### DATA SUPPLIED
(* ===== verification/_CoqProject ===== *)
-Q . S2P
Prelude.v
GoStd.v
Order.v
Netip.v
Base36.v
Coverage.v
RawScan.v
PageScan.v
Sha256.v
CtlogParse.v
CtlogClient.v
FileSys.v
Writer.v
Partition.v
Regexp.v
Float.v
Issuers.v
Fetch.v
Archive.v
ServiceV2.v
Archiver.v
Sql.v
SubjectDB.v
Dedup.v
DedupLive.v
Seal.v
FlushFrame.v
RowsFrame.v
Progress.v
Ctlist.v
LogClient.v
Leaf.v
Worker.v
Catalog.v
WorkerSafe.v
System.v
SystemSeq.v
SystemSafe.v
Demo.v
WorkerLive.v
Ingest.v
ReverseIP.v
IpKeys.v
IpNames.v
ReverseIPLookup.v
IpRange.v
IpIndex.v
Heap.v
Export.v
ExportMerge.v
ExportCount.v
ExportMain.v
RawSan.v
RowCell.v
Repartition.v
RepartitionExact.v
RepartitionSafe.v
ReverseSAN.v
SanIndex.v
Dnsfetch.v
DnsWriter.v
DnsFeed.v
IngestLog.v
IngestLogSafe.v
IngestLogLive.v
IngestLogRows.v
IngestLogMain.v
Remerge.v
RemergeSafe.v
RemergeLive.v
Migrate.v
Metrics.v
Monitor.v
MonitorLog.v
MonitorPanels.v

### TASK GOAL
Starting at the first line of the records above, please copy each line exactly until you reach the line containing "RepartitionSafe.v". Include that line and stop there.

### YOUR RESPONSE
(* ===== verification/_CoqProject ===== *)
-Q . S2P
Prelude.v
GoStd.v
Order.v
Netip.v
Base36.v
Coverage.v
RawScan.v
PageScan.v
Sha256.v
CtlogParse.v
CtlogClient.v
FileSys.v
Writer.v
Partition.v
Regexp.v
Float.v
Issuers.v
Fetch.v
Archive.v
ServiceV2.v
Archiver.v
Sql.v
SubjectDB.v
Dedup.v
DedupLive.v
Seal.v
FlushFrame.v
RowsFrame.v
Progress.v
Ctlist.v
LogClient.v
Leaf.v
Worker.v
Catalog.v
WorkerSafe.v
System.v
SystemSeq.v
SystemSafe.v
Demo.v
WorkerLive.v
Ingest.v
ReverseIP.v
IpKeys.v
IpNames.v
ReverseIPLookup.v
IpRange.v
IpIndex.v
Heap.v
Export.v
ExportMerge.v
ExportCount.v
ExportMain.v
RawSan.v
RowCell.v
Repartition.v
RepartitionExact.v
RepartitionSafe.v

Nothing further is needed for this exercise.